Virtually all inhabitants within the study area live within so-called "labour houses" (Figure 2), wooden two-bedroom houses, in which room temperatures can get very high, including at night. As a result, people sometimes sleep outside on their veranda or in a self-built shelter, where they are fully exposed to biting mosquitoes. Surprisingly, sleeping on a veranda or sleeping on a shelter was not found to be a risk-factor for a malaria infection. The most likely explanation for this finding is that the mosquitoes prevalent within the plantation, Anopheles punctulatus (RD Cooper, personal communication) are exo- but also endophagic [20] and can easily enter and bite occupants inside the non mosquito-proofed houses.

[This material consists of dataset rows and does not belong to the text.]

(** X5, on the entry [main.js] of [legacy_manifest]. *)
Lemma asset_tag_src_is_asset_url_main :
  exists u links,
    generate_vite_asset_url production built_host
      (mkLoader (Some legacy_manifest)) "main.js" = Return u
    /\ _generate_script_tag "/static/assets/main.1.js"
         [("type", "module"); ("crossorigin", EmptyString)]
       = join NL
           (map (css_tag production built_host) links
            ++ [_generate_script_tag u
                  [("type", "module"); ("crossorigin", EmptyString)]]).
Proof.
  destruct (proj1 (asset_tag_src_is_asset_url production built_host)
              (mkLoader (Some legacy_manifest)) 1 "main.js" []
              (_generate_script_tag "/static/assets/main.1.js"
                 [("type", "module"); ("crossorigin", EmptyString)])
              eq_refl)
    as (u & links & Hu & Hs & _).
  exists u, links. split; [exact Hu | exact Hs].
Defined.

The two main tools to prevent malaria infections are insecticide-treated mosquito nets (ITNs) and indoor residual spraying (IRS). Within HOP, nets are sold for half their commercial price, which explains the high usage rate of 70%. On an individual level no significant protection against malaria could be detected but this is expected in a situation with a homogeneously high level of net use. The village comparison showed a trend of decreasing number of malaria infections with increasing bed net level, confirming that the nets actually do have an impact. Unfortunately, the insecticide re-treatment level of the nets was poor since most nets were not retreated after 2004. Therefore, the introduction of LLINS, which are designed to maintain their efficacy against mosquitoes for at least three years without any re-treatment necessary, would be highly recommended [21]. The high level of net protection also suggests that endemicity would be even higher if there was no protection.

Indoor residual spraying requires 1) an adequate knowledge of vector behaviour and occurrence, and (2) a highly structured programme including well-trained personnel, properly used insecticides, good logistics and scheduling and a high level of sustained financing [22]. These terms would clearly be doable by a commercial oil palm plantation and thus, IRS would also be a feasible option for malaria control in the HOP setting. With housing provided by the plantation, upgrading the housing conditions including house screening would be a more long-term solution of malaria control. This approach has already shown great success within military barracks in Pakistan and India, reducing the malaria incidence up to 72% [23].

Conclusion

Malaria was found to be a major health burden to the Higaturu Oil Palms, posing a high risk for all inhabitants, indigenous workers as well as non-immune workers. Detrimental effect included direct cost of treatment, days away from work and reduced physical ability. These losses are substantial enough to warrant the implementation of energetic and long-lasting malaria control measures.